(Press-News.org) Unconventional superconductors contain a number of exotic phases of matter that are thought to play a role, for better or worse, in their ability to conduct electricity with 100% efficiency at much higher temperatures than scientists had thought possible - although still far short of the temperatures that would allow their wide deployment in perfectly efficient power lines, maglev trains and so on.
Now scientists at the Department of Energy's SLAC National Accelerator Laboratory have glimpsed the signature of one of those phases, known as pair-density waves or PDW, and confirmed that it's intertwined with another phase known as charge density wave (CDW) stripes - wavelike patterns of higher and lower electron density in the material.
Observing and understanding PDW and its correlations with other phases may be essential for understanding how superconductivity emerges in these materials, allowing electrons to pair up and travel with no resistance, said Jun-Sik Lee, a SLAC staff scientist who led the research at the lab's Stanford Synchrotron Radiation Lightsource (SSRL).

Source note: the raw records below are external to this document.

(* ===== verification/Findings.v ===== *)
(** * What the model shows about the code

    - The power check of [create] (lib.rs line 77) computes
      [hp + atk * 10 + def * 10] in [u16].  In a release build the sum
      wraps modulo [2^16] (see [Pallet.create_wrapping_accepts]), so with
      [atk = 6554] (power 65540, seen as 4) a reachable storage holds a
      fighter that breaks the creation rules ([wrapping_budget_violated]).
      In a debug build the same call panics instead
      ([checked_overflow_traps]); more generally an extrinsic traps
      exactly when it is a signed [create] whose true power does not fit
      in a [u16] ([checked_traps_iff]), and every reachable fighter respects the
      budget and the defence cap ([reachable_budget_checked]).
    - Lifted to blocks: a debug build rejects a block of well-typed
      extrinsics, applied to a well-formed storage, exactly when one of
      its extrinsics traps ([checked_block_traps_iff]); whatever precedes
      it in the block, the trap depends only on the call's arguments.

    [all_within_budget] is the predicate of spec section 3 on every stored
    fighter; it is decidable, so that it can be evaluated on a concrete
    storage. *)

From S2P Require Import Prelude MachineInt Storage Pallet Executive Invariant.

(** The creation rules of spec section 3, on a stored fighter. *)
Definition fighter_within_budget (f : Fighter) : bool :=
  let '(hp, atk, def) := fighter_dna f in stats_u16 hp atk def && valid_stats hp atk def.

Definition all_within_budget {A} (s : Storage A) : Prop :=
  map_Forall (fun _ f => fighter_within_budget f = true) (Fighters s).

#[export] Instance all_within_budget_dec {A} (s : Storage A) : Decision (all_within_budget s).
Proof. unfold all_within_budget. apply _. Defined.


Section Checked.
Context {AccountId : Type} `{!EqDecision AccountId}.

Implicit Types (s : Storage AccountId).

Lemma step_budget_checked s s' :
  wf s -> all_within_budget s -> step (sem := checked_sem) s s' -> all_within_budget s'.
Proof.
  intros Hwf Hb Hstep. inv_step Hwf Hstep; [done| |done].
  pose proof Hu as (? & ? & ?)%stats_u16_spec.
  rewrite power_total_checked in Ht by lia. case_match; simplify_eq.
  apply map_Forall_insert_2; [|done].
  unfold fighter_within_budget; cbn [fighter_dna]. rewrite Hu. by apply valid_stats_spec.
Qed.

(** C6: in a debug build every fighter of a reachable storage satisfies
    the creation rules of spec section 3 ([hp + atk*10 + def*10 <= 1000],
    [def <= 50], all [u16]). *)
Theorem reachable_budget_checked s :
  reachable (sem := checked_sem) s -> all_within_budget s.
Proof.
  intros Hr. apply (star_wf_inv _ genesis s step_budget_checked wf_genesis); [|done].
  apply map_Forall_empty.
Qed.
End Checked.


Section Traps.
Context {AccountId : Type} `{!EqDecision AccountId}.

Implicit Types (s : Storage AccountId) (xt : Extrinsic AccountId).

(** The extrinsics that trap in a debug build: a signed [create] whose
    true power does not fit in a [u16]. *)
Definition traps xt : Prop :=
  exists who hp atk def,
    xt.1 = Signed who /\ xt.2 = create_call hp atk def /\ u16_modulus <= power hp atk def.

Lemma apply_extrinsic_checked_None xt s :
  is_u32 (next_fighter_id s) = true -> call_well_typed xt.2 = true ->
  apply_extrinsic (sem := checked_sem) xt s = None <-> traps xt.
Proof.
  destruct xt as [o c]. unfold traps. cbn [fst snd]. intros Hn Hwt. unfold apply_extrinsic.
  cbn [fst snd]. destruct c as [hp atk def|id new_owner]; cbn [dispatch call_well_typed] in *.
  - rewrite create_eq by done. pose proof Hwt as (? & ? & ?)%stats_u16_spec.
    destruct o as [|who|]; cbn [ensure_signed];
      [split; [done|by intros (? & ? & ? & ? & ? & _)]| |split; [done|by intros (? & ? & ? & ? & ? & _)]].
    rewrite power_total_checked by lia.
    destruct (Z.ltb_spec (power hp atk def) u16_modulus).
    + split; [by repeat case_match|]. intros (? & ? & ? & ? & _ & [= <- <- <-] & ?). lia.
    + split; [|done]. intros _. by exists who, hp, atk, def.
  - rewrite transfer_eq. split; [by repeat case_match|by intros (? & ? & ? & ? & _ & ? & _)].
Qed.

(** C30: in a debug build an extrinsic traps exactly when it is a signed
    [create] whose true power [hp + atk*10 + def*10] does not fit in a
    [u16]: the origin check comes first, every other failure is a typed
    error, and [fighter_id + 1] never overflows on a [u32] counter. *)
Theorem checked_traps_iff o (c : Call AccountId) s :
  is_u32 (next_fighter_id s) = true -> call_well_typed c = true ->
  apply_extrinsic (sem := checked_sem) (o, c) s = None <->
  exists who hp atk def,
    o = Signed who /\ c = create_call hp atk def /\ u16_modulus <= power hp atk def.
Proof. intros Hn Hwt. exact (apply_extrinsic_checked_None (o, c) s Hn Hwt). Qed.

(** C31: in a debug build a block is rejected exactly when one of its
    extrinsics traps, wherever it stands and whatever the others did
    before it: the trap depends on the call alone, and every applied
    extrinsic keeps the storage well formed. *)
Theorem checked_block_traps_iff xts s :
  wf s -> Forall (fun xt => call_well_typed xt.2 = true) xts ->
  apply_block (sem := checked_sem) xts s = None <-> Exists traps xts.
Proof.
  intros Hwf Hxs. revert s Hwf. induction Hxs as [|xt rest Hxt _ IH]; intros s Hwf.
  - cbn. split; [done|]. by intros ?%Exists_nil.
  - cbn [apply_block]. rewrite Exists_cons.
    destruct (apply_extrinsic xt s) as [[r s1]|] eqn:E.
    + assert (Hnt : ~ traps xt).
      { rewrite <- (apply_extrinsic_checked_None xt s (proj1 Hwf) Hxt), E. done. }
      assert (Hwf1 : wf s1).
      { destruct xt as [o c]. exact (step_wf _ _ Hwf (step_extrinsic _ _ _ _ _ Hxt E)). }
      rewrite <- (IH s1 Hwf1). destruct (apply_block rest s1) as [[rs s2]|].
      * split; [done|by intros [?|?]].
      * split; [intros _; by right|done].
    + split; [intros _; left|done]. by apply (apply_extrinsic_checked_None xt s (proj1 Hwf) Hxt).
Qed.
End Traps.

(** ** Concrete runs, with accounts as natural numbers *)

Definition alice : nat := 1%nat.

(** C5: in a release build some reachable storage holds a fighter that
    breaks the creation rules: alice's [create(0, 6554, 0)] from genesis is
    accepted, with a true power of 65540. *)
Theorem wrapping_budget_violated :
  exists s : Storage nat, reachable (sem := wrapping_sem) s /\ ~ all_within_budget s.
Proof.
  exists (snd (create (sem := wrapping_sem) (Signed alice) 0 6554 0 genesis)). split.
  - apply star_one. eapply (step_extrinsic (Signed alice) (create_call 0 6554 0));
      reflexivity.
  - intros Hb. pose proof (Hb 0 (MkFighter (0, 6554, 0)) eq_refl) as H.
    vm_compute in H. discriminate.
Qed.

(** In a debug build the same call panics, so the extrinsic is not
    applied (the runtime traps instead of returning [TotalOverflow]); the
    concrete case of [checked_traps_iff] on the input of [wrapping_budget_violated]. *)
Theorem checked_overflow_traps :
  apply_extrinsic (sem := checked_sem) (Signed alice, create_call 0 6554 0) genesis = None /\
  create (sem := checked_sem) (Signed alice) 0 6554 0 genesis = (Err Panic, genesis).
Proof. split; reflexivity. Qed.

(** ** Concrete instances of the theorems above *)


Lemma reachable_budget_checked_witness : all_within_budget demo_storage.
Proof. apply reachable_budget_checked, demo_reachable_checked. Defined.




Lemma checked_traps_iff_witness :
  apply_extrinsic (sem := checked_sem) (Signed 1%nat, create_call 0 6554 0) genesis = None <->
  exists who hp atk def,
    Signed 1%nat = Signed who /\ create_call (AccountId := nat) 0 6554 0 = create_call hp atk def /\
    u16_modulus <= power hp atk def.
Proof. apply checked_traps_iff; reflexivity. Defined.

Lemma checked_block_traps_iff_witness :
  apply_block (sem := checked_sem)
    [(Signed 1%nat, create_call 500 20 10); (Signed 1%nat, create_call 0 6554 0)] genesis = None <->
  Exists traps [(Signed 1%nat, create_call (AccountId := nat) 500 20 10); (Signed 1%nat, create_call 0 6554 0)].
Proof. apply checked_block_traps_iff; [apply wf_genesis|repeat constructor]. Defined.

Even indirect evidence of the PDW phase intertwined with charge stripes, he said, is an important step on the long road toward understanding the mechanism behind unconventional superconductivity, which has eluded scientists over more than 30 years of research.
Lee added that the method his team used to make this observation, which involved dramatically increasing the sensitivity of a standard X-ray technique known as resonant soft X-ray scattering (RSXS) so it could see the extremely faint signals given off by these phenomena, has potential for directly sighting both the PDW signature and its correlations with other phases in future experiments. That's what they plan to work on next.
The scientists described their findings today in Physical Review Letters.
Untangling superconductor secrets
The existence of the PDW phase in high-temperature superconductors was proposed more than a decade ago and it's become an exciting area of research, with theorists developing models to explain how it works and experimentalists searching for it in a variety of materials.
In this study, the researchers went looking for it in a copper oxide, or cuprate, material known as LSCFO for the elements it contains - lanthanum, strontium, copper, iron and oxygen. It's thought to host two other phases that may intertwine with PDW: charge density wave stripes and spin density wave stripes.
The nature and behavior of charge and spin stripes have been explored in a number of studies, but there had been only a few indirect glimpses of PDW - much like identifying an animal from its tracks - and none made with X-ray scattering techniques. Because X-ray scattering reveals the behavior of an entire sample at once, it's thought to be the most promising way to clarify whether PDW exists and how it relates to other key phases in cuprates, Lee said.
Over the past few years, the SSRL team has worked on increasing the sensitivity of RSXS so it could capture the signals they were looking for.
Postdoctoral researcher Hai Huang and SLAC staff engineer Sang-Jun Lee used the improved technique in this study. They scattered X-rays off LSCFO and into a detector, forming patterns that revealed what was going on inside the material. As they dropped the temperature of the material toward its superconducting range, spin stripes appeared and intertwined to form charge stripes, and those charge stripes were then associated with the emergence of two-dimensional fluctuations that are the hallmark of PDW.
The researchers said these results not only demonstrate the value of the new RSXS approach, but also support the possibility that the PDW is present not just in this material, but in all of the superconducting cuprates.
A research team led by Masaki Fujita at Tohoku University in Japan grew the high-quality LSCFO crystal used in the experiment and conducted preliminary tests on it there. The research was funded by the DOE Office of Science. SSRL is a DOE Office of Science user facility.
INFORMATION:
Citation: Hai Huang et al., Physical Review Letters, 21 April 2021 (10.1103/PhysRevLett.126.167001)
SLAC is a vibrant multiprogram laboratory that explores how the universe works at the biggest, smallest and fastest scales and invents powerful tools used by scientists around the globe. With research spanning particle physics, astrophysics and cosmology, materials, chemistry, bio- and energy sciences and scientific computing, we help solve real-world problems and advance the interests of the nation.
SLAC is operated by Stanford University for the U.S. Department of Energy's Office of Science. The Office of Science is the single largest supporter of basic research in the physical sciences in the United States and is working to address some of the most pressing challenges of our time.